Task to complete: Return exactly the span of lines in the following data that opens with the line containing "From S2P Require Import Prelude GoErrors" and closes with the line containing "Import progress.". Include nothing else.

Exercise materials: Begin

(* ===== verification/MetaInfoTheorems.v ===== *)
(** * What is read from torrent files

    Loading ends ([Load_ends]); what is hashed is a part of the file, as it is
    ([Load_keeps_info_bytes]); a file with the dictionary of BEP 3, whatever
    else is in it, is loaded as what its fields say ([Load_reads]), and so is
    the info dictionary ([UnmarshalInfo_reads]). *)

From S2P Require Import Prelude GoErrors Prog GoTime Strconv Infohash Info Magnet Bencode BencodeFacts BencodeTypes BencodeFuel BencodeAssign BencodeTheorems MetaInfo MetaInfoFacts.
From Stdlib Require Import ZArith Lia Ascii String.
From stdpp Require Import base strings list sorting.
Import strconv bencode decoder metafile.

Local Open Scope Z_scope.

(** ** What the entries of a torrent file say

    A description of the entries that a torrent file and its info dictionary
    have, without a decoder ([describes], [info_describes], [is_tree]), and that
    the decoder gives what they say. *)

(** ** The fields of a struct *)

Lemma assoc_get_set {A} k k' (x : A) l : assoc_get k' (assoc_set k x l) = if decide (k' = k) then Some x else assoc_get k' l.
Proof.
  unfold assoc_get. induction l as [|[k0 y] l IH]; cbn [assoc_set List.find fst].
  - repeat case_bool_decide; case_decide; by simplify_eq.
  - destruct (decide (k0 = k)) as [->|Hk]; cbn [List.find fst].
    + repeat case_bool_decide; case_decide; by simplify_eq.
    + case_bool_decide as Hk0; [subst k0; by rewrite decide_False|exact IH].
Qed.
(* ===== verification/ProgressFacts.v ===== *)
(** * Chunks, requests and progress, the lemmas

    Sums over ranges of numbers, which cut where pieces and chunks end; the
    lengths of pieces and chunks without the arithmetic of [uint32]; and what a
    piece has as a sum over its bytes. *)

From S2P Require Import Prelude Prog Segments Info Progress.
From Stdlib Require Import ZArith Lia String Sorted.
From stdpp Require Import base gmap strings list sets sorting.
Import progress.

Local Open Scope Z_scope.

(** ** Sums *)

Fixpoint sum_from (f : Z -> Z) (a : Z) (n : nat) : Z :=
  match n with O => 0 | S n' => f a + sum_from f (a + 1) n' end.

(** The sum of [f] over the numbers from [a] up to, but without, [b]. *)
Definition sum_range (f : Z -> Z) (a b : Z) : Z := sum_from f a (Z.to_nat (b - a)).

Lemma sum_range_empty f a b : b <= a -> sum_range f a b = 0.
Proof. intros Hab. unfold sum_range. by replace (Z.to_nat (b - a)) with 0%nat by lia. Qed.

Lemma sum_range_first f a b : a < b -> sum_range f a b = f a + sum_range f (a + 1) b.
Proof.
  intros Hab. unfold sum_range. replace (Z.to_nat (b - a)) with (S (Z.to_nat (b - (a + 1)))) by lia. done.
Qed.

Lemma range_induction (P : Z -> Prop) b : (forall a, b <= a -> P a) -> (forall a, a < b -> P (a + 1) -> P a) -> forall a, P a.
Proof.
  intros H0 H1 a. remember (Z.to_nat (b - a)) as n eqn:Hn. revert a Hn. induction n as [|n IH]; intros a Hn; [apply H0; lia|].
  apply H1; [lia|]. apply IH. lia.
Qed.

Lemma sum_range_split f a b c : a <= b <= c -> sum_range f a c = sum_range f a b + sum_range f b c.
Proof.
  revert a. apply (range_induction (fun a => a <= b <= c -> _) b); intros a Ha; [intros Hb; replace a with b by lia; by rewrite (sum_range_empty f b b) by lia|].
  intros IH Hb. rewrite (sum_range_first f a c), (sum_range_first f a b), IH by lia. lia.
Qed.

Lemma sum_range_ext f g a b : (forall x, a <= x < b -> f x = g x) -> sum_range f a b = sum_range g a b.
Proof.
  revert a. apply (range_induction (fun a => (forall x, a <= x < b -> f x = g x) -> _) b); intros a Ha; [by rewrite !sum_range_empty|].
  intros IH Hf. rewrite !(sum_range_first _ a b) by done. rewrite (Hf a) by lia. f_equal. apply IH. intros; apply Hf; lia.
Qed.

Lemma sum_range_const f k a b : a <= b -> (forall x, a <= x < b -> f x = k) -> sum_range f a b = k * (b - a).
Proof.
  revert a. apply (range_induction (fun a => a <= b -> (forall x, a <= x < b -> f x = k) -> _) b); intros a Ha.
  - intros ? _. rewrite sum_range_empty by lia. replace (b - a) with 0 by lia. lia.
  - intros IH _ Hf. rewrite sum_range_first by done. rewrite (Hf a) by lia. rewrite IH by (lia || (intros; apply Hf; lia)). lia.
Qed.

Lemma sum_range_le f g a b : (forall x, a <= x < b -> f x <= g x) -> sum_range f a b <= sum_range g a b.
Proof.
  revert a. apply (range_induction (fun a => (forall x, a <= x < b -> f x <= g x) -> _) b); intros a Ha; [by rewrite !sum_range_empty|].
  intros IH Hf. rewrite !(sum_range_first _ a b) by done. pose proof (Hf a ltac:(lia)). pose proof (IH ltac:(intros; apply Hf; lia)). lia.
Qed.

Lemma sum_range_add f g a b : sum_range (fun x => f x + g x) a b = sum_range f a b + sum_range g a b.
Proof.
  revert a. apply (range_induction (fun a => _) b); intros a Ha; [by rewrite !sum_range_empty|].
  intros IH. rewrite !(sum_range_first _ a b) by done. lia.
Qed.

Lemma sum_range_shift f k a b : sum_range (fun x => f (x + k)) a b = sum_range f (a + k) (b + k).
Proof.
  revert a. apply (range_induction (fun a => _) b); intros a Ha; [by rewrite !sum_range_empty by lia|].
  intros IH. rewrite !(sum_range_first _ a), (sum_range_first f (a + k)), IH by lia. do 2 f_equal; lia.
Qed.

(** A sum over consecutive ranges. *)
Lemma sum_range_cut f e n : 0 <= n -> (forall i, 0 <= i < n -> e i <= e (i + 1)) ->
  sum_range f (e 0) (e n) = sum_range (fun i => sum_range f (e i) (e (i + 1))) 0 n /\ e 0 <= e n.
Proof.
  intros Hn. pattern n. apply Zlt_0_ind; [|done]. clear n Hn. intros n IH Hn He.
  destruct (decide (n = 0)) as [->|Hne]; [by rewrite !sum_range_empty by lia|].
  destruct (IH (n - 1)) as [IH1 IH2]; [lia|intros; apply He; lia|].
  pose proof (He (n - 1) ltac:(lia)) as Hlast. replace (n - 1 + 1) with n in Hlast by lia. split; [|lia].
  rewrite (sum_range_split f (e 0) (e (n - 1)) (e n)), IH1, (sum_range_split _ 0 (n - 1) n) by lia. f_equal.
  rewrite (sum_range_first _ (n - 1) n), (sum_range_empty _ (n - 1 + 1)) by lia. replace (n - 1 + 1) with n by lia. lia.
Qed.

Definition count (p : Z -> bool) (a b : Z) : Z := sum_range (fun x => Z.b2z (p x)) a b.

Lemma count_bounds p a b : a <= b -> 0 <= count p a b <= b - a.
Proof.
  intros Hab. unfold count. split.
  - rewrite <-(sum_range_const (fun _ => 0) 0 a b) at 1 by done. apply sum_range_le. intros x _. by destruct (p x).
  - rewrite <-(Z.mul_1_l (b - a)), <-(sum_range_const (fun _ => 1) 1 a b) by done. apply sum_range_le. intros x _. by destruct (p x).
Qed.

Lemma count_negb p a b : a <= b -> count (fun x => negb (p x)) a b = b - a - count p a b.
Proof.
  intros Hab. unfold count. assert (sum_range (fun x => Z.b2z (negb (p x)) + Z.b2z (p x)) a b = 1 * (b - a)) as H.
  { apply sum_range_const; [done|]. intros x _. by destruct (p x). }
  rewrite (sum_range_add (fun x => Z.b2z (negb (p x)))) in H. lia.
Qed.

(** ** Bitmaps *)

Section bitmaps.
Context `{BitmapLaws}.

Exercise materials: End
Exercise materials: Begin

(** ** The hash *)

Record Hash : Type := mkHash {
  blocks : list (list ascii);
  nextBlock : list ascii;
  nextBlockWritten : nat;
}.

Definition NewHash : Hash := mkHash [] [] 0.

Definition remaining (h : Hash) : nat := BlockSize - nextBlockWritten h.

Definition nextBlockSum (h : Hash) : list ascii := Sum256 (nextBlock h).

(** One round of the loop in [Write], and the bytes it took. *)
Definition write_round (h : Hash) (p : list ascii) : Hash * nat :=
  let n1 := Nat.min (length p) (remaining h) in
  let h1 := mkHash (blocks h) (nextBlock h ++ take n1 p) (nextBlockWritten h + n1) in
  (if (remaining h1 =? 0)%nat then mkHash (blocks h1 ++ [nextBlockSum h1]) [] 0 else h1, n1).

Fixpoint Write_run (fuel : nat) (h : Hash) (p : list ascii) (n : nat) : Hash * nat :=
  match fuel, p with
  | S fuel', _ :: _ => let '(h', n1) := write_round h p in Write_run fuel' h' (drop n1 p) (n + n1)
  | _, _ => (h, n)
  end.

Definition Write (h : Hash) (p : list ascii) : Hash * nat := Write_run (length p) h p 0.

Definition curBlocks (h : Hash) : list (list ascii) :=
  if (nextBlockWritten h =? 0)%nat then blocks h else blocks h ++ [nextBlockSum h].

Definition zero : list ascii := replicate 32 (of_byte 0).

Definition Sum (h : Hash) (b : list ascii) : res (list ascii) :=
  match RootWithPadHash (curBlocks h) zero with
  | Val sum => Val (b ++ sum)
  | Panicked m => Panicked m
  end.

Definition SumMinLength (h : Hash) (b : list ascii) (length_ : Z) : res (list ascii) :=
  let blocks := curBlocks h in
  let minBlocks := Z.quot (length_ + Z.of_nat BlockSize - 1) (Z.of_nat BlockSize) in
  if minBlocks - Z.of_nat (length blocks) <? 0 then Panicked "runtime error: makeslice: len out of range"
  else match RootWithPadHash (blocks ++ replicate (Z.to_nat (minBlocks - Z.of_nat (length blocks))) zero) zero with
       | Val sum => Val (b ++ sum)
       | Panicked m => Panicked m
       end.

Exercise materials: End

Response:
From S2P Require Import Prelude GoErrors Prog GoTime Strconv Infohash Info Magnet Bencode BencodeFacts BencodeTypes BencodeFuel BencodeAssign BencodeTheorems MetaInfo MetaInfoFacts.
From Stdlib Require Import ZArith Lia Ascii String.
From stdpp Require Import base strings list sorting.
Import strconv bencode decoder metafile.

Local Open Scope Z_scope.

(** ** What the entries of a torrent file say

    A description of the entries that a torrent file and its info dictionary
    have, without a decoder ([describes], [info_describes], [is_tree]), and that
    the decoder gives what they say. *)

(** ** The fields of a struct *)

Lemma assoc_get_set {A} k k' (x : A) l : assoc_get k' (assoc_set k x l) = if decide (k' = k) then Some x else assoc_get k' l.
Proof.
  unfold assoc_get. induction l as [|[k0 y] l IH]; cbn [assoc_set List.find fst].
  - repeat case_bool_decide; case_decide; by simplify_eq.
  - destruct (decide (k0 = k)) as [->|Hk]; cbn [List.find fst].
    + repeat case_bool_decide; case_decide; by simplify_eq.
    + case_bool_decide as Hk0; [subst k0; by rewrite decide_False|exact IH].
Qed.
(* ===== verification/ProgressFacts.v ===== *)
(** * Chunks, requests and progress, the lemmas

    Sums over ranges of numbers, which cut where pieces and chunks end; the
    lengths of pieces and chunks without the arithmetic of [uint32]; and what a
    piece has as a sum over its bytes. *)

From S2P Require Import Prelude Prog Segments Info Progress.
From Stdlib Require Import ZArith Lia String Sorted.
From stdpp Require Import base gmap strings list sets sorting.
Import progress.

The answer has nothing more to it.